Gabrielly Santos Pereira: A mensagem que eu deixaria é: não tenha medo de começar, mesmo que pareça cedo demais ou difícil demais. A pesquisa científica é um caminho desafiador, mas também extremamente transformador. Ela exige disciplina, curiosidade, paciência e, acima de tudo, vontade de aprender sempre, mesmo quando os resultados não saem como esperado.

Por diversas vezes eu errei, mas não desisti. Procure pessoas que te acolham e te inspirem. Ande com os grandes. A escolha do laboratório e da orientação faz toda a diferença. Estar ao lado de pessoas que acreditam em você e te estimulam a crescer torna tudo mais leve, mais possível e mais bonito. Permita-se errar, fazer perguntas e explorar caminhos novos. Ciência é isso: tentar, observar, rever, tentar de novo e, de repente, descobrir algo que antes você nem imaginava.

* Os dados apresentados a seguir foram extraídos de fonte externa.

(** C7 (amended): there is no InvalidLineItem check; a call whose list of
    line items is empty or holds a non-positive quantity is processed like
    any other.  When each line item passes the stock check at its turn
    (always so for an empty list) and no coupon code is supplied, the call
    answers 200, persists the Order with total the sum of price times
    quantity, and subtracts each quantity from the stock of its product. *)
Theorem no_line_item_validation w req usr :
  auth req = Bearer usr →
  body_products req = [] ∨ Exists (λ it, quantity it ≤ 0) (body_products req) →
  truthy (body_couponCode req) = false →
  passes (body_products req) (db_products w) = true →
  let o := placed_order req (subtotal (body_products req) (db_products w)) EmptyString in
  let r := post_orders w req in
  r.1 = Sent (Json 200 (OrderPlaced "Order placed" o)) ∧
  db_orders r.2 = db_orders w ++ [o] ∧
  db_products r.2 = decrement_all (body_products req) (db_products w).
Proof.
  intros Ha _ Ht Hp o r. subst r. unfold post_orders.
  rewrite (post_orders_in_passes _ w req usr Ha Hp), Ht. cbn [andb].
  unfold resolve_coupon. by rewrite Ht.
Qed.

Lemma no_line_item_validation_witness :
  let req := order_of alice [{| productId := idA; quantity := -3 |}] None in
  let o := placed_order req (subtotal (body_products req) (db_products shop)) EmptyString in
  let r := post_orders shop req in
  r.1 = Sent (Json 200 (OrderPlaced "Order placed" o)) ∧
  db_orders r.2 = db_orders shop ++ [o] ∧
  db_products r.2 = decrement_all (body_products req) (db_products shop).
Proof.
  apply (no_line_item_validation shop _ alice).
  - reflexivity.
  - right. apply Exists_cons_hd. cbn. lia.
  - reflexivity.
  - vm_compute. reflexivity.
Defined.

(** A non-positive quantity passes the stock check of any product whose
    stock is not negative. *)
Lemma item_ok_nonpositive m it p :
  m !! productId it = Some p → 0 ≤ stock p → quantity it ≤ 0 →
  item_ok m it = true.
Proof.
  intros Hp Hs Hq. unfold item_ok. rewrite Hp.
  apply negb_true_iff, Z.ltb_ge. lia.
Qed.

(** ** Notifications and the coupon lookup: C5, C6 *)

(** [app.js] never binds the identifier [Coupon]. *)
Lemma Coupon_unbound : bool_decide ("Coupon" ∈ app_scope) = false.
Proof. reflexivity. Qed.

(** One notification for each line item that passed. *)
Lemma loop_effects_notifications pre : ∀ m,
  passes pre m = true →
  length (List.filter is_notification (loop_effects pre m)) = length pre.
Proof.
  induction pre as [|it pre IH]; intros m Hp; [done|].
  cbn [passes] in Hp. apply andb_true_iff in Hp as [Hok Hp].
  unfold item_ok in Hok. cbn [loop_effects]. unfold new_stock.
  destruct (m !! productId it) as [p|]; [|done]. cbn.
  by rewrite IH.
Qed.




(** In [app.js] every call that reaches the coupon lookup with a
    non-empty coupon code is rejected there: the stock is decremented, no
    Order is persisted and no response is sent. *)
Lemma coupon_lookup_throws w req usr :
  auth req = Bearer usr →
  passes (body_products req) (db_products w) = true →
  truthy (body_couponCode req) = true →
  post_orders w req =
  (Rejected (ReferenceError "Coupon"), after_items (body_products req) w).
Proof.
  intros Ha Hp Ht. unfold post_orders.
  by rewrite (post_orders_in_passes _ w req usr Ha Hp), Ht, Coupon_unbound.
Qed.

(** With the Coupon model in scope, a code that resolves to no coupon
    gives a successful order without discount and with an empty coupon
    field. *)
Lemma unknown_coupon_when_bound sc w req usr :
  "Coupon" ∈ sc →
  auth req = Bearer usr →
  passes (body_products req) (db_products w) = true →
  truthy (body_couponCode req) = true →
  resolve_coupon w (body_couponCode req) = None →
  let o := placed_order req (subtotal (body_products req) (db_products w)) EmptyString in
  post_orders_in sc w req =
  (Sent (Json 200 (OrderPlaced "Order placed" o)),
   log (OrderSaved (new_id req)) (add_order o (after_items (body_products req) w))).
Proof.
  intros Hsc Ha Hp Ht Hr o.
  rewrite (post_orders_in_passes _ w req usr Ha Hp), Ht, Hr.
  by rewrite bool_decide_eq_true_2.
Qed.

(** C6 on [app.js]: 3 units of A with the coupon code "NOPE", which names
    no coupon.  The loop takes the stock of A from 5 to 2, then evaluating
    the unbound identifier [Coupon] throws: no Order is persisted and no
    response is sent. *)
Theorem unknown_coupon_rejected :
  let r := post_orders shop (order_of alice [A3] (Some "NOPE")) in
  resolve_coupon shop (Some "NOPE") = None ∧
  r.1 = Rejected (ReferenceError "Coupon") ∧
  db_orders r.2 = [] ∧
  stock <$> db_products r.2 !! idA = Some 2.
Proof. repeat split; compute_done. Qed.

(** ** The stock invariant: C4 *)

Lemma decrement_nonneg m it :
  item_ok m it = true → stock_nonneg m → stock_nonneg (decrement m it).
Proof.
  unfold item_ok, decrement, stock_nonneg. intros Hok Hm.
  destruct (m !! productId it) as [p|] eqn:Hp; [|done].
  apply negb_true_iff, Z.ltb_ge in Hok.
  apply map_Forall_insert_2; [cbn; lia|done].
Qed.

Lemma decrement_all_nonneg pre : ∀ m,
  passes pre m = true → stock_nonneg m → stock_nonneg (decrement_all pre m).
Proof.
  induction pre as [|it pre IH]; intros m Hp Hm; [done|].
  cbn [passes] in Hp. apply andb_true_iff in Hp as [Hok Hp].
  unfold decrement_all. cbn [foldl]. apply IH; [done|].
  by apply decrement_nonneg.
Qed.

Lemma post_orders_in_nonneg sc w req :
  stock_nonneg (db_products w) →
  stock_nonneg (db_products (post_orders_in sc w req).2).
Proof.
  intros Hm. destruct (auth req) as [| |usr] eqn:Ha.
  1,2: by unfold post_orders_in, run; rewrite Ha.
  destruct (order_items_cases (body_products req) 0%Qc w)
    as [[Hp _]|(_ & pre & bad & post & Hitems & Hpre & Hbad & _)].
  - rewrite (post_orders_in_passes sc w req usr Ha Hp).
    destruct (_ && _); cbn; by apply decrement_all_nonneg.
  - unfold post_orders_in, run. rewrite Ha. cbn [authMiddleware].
    rewrite (place_order_stops _ _ _ _ pre bad post) by done.
    cbn. by apply decrement_all_nonneg.
Qed.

Outra coisa importante é valorizar suas conquistas, por menores que pareçam e mesmo que seus colegas não fiquem felizes por você. Cada coleta, cada resumo enviado, cada paciente indo embora motivado sem dor, cada leitura, cada gráfico ajustado representa um passo na sua formação.

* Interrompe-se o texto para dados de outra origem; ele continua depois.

Lemma round_half_even_60 (q : Q) :
  0 <= q -> q < 60 ->
  (0 <= Py.round_half_even q <= 60)%Z /\
  (Py.round_half_even q = 60%Z <-> 119 # 2 <= q).
Proof.
  intros H0 H1.
  destruct (round_half_even_near q) as [N1 N2].
  assert (B : (0 <= Py.round_half_even q <= 60)%Z).
  { split.
    - assert (A : inject_Z (-1) < inject_Z (Py.round_half_even q))
        by (change (inject_Z (-1)) with (-1); lra).
      rewrite <- Zlt_Qlt in A. lia.
    - assert (A : inject_Z (Py.round_half_even q) < inject_Z 61)
        by (change (inject_Z 61) with 61; lra).
      rewrite <- Zlt_Qlt in A. lia. }
  split; [exact B|]. split.
  - intros E. rewrite E in N1. change (inject_Z 60) with 60 in N1. lra.
  - intros H.
    assert (F : Qfloor q = 59%Z).
    { rewrite <- (floor_div_unique q 1 59); [apply Qfloor_comp; field | reflexivity | |];
        change (inject_Z 59) with 59; lra. }
    unfold Py.round_half_even. rewrite F. change (inject_Z 59) with 59.
    destruct (q - 59 ?= 1 # 2) eqn:C; [reflexivity | | reflexivity].
    apply Qlt_alt in C. lra.
Qed.

(** X21: for a degree value [deg >= 0], [_deg_min_str] prints the whole
    degrees [floor(deg)] and the minutes [round((deg - floor(deg)) * 60)],
    which lie in 0..60: the minutes are 60, and are not carried into the
    degrees, exactly when the fractional part is at least 119/120 (59.5
    minutes).  For a degree within a sign the label can therefore read up
    to 29 degrees 60 minutes. *)
Theorem degree_label_minutes (deg : Q) :
  0 <= deg ->
  fst (Renderer.deg_min deg) = Qfloor deg /\
  (0 <= snd (Renderer.deg_min deg) <= 60)%Z /\
  (snd (Renderer.deg_min deg) = 60%Z <->
   119 # 120 <= deg - inject_Z (Qfloor deg)) /\
  (snd (Renderer.deg_min deg) = 60%Z ->
   Renderer._deg_min_str deg
   = (Py.str_int (Qfloor deg) ++ Renderer.degree_bytes ++ "60'")%string) /\
  (deg < 30 -> (0 <= fst (Renderer.deg_min deg) <= 29)%Z).
Proof.
  intros H0.
  pose proof (Qfloor_le deg) as L. pose proof (Qlt_floor deg) as U.
  rewrite inject_Z_plus in U. change (inject_Z 1) with 1 in U.
  unfold Renderer.deg_min, Renderer._deg_min_str, Renderer.deg_min.
  cbn [fst snd]. rewrite (int_nonneg deg H0).
  destruct (round_half_even_60 ((deg - inject_Z (Qfloor deg)) * 60))
    as (B & I); [lra | lra |].
  split; [reflexivity|]. split; [exact B|]. split; [|split].
  - rewrite I. split; intros; lra.
  - intros ->. reflexivity.
  - intros H30.
    assert (F0 : (Qfloor 0 <= Qfloor deg)%Z) by (now apply Qfloor_resp_le).
    assert (A : inject_Z (Qfloor deg) < inject_Z 30)
      by (change (inject_Z 30) with 30; lra).
    rewrite <- Zlt_Qlt in A. change (Qfloor 0) with 0%Z in F0. lia.
Qed.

Às vezes, a gente acha que só grandes resultados contam, mas na verdade é o conjunto de pequenas evoluções que constrói uma trajetória sólida. E, principalmente, se você é mulher e deseja seguir na pesquisa, saiba que seu lugar é aqui. A ciência brasileira precisa da nossa voz, da nossa sensibilidade, da nossa força e do nosso olhar. Somos capazes de produzir conhecimento de alto nível, liderar projetos e transformar realidades e merecemos ocupar esses espaços.
Eu comecei sem saber exatamente onde chegaria, mas dei o primeiro passo. E foi esse passo que abriu todas as portas que vieram depois. Então, confie no processo, busque boas oportunidades, cerque-se de boas pessoas e caminhe com propósito. Muitos estarão ali só pra te desmotivar, mas tenha sua essência e seu amor em mente. Tenha uma mente blindada e uma voz que ecoa na ciência.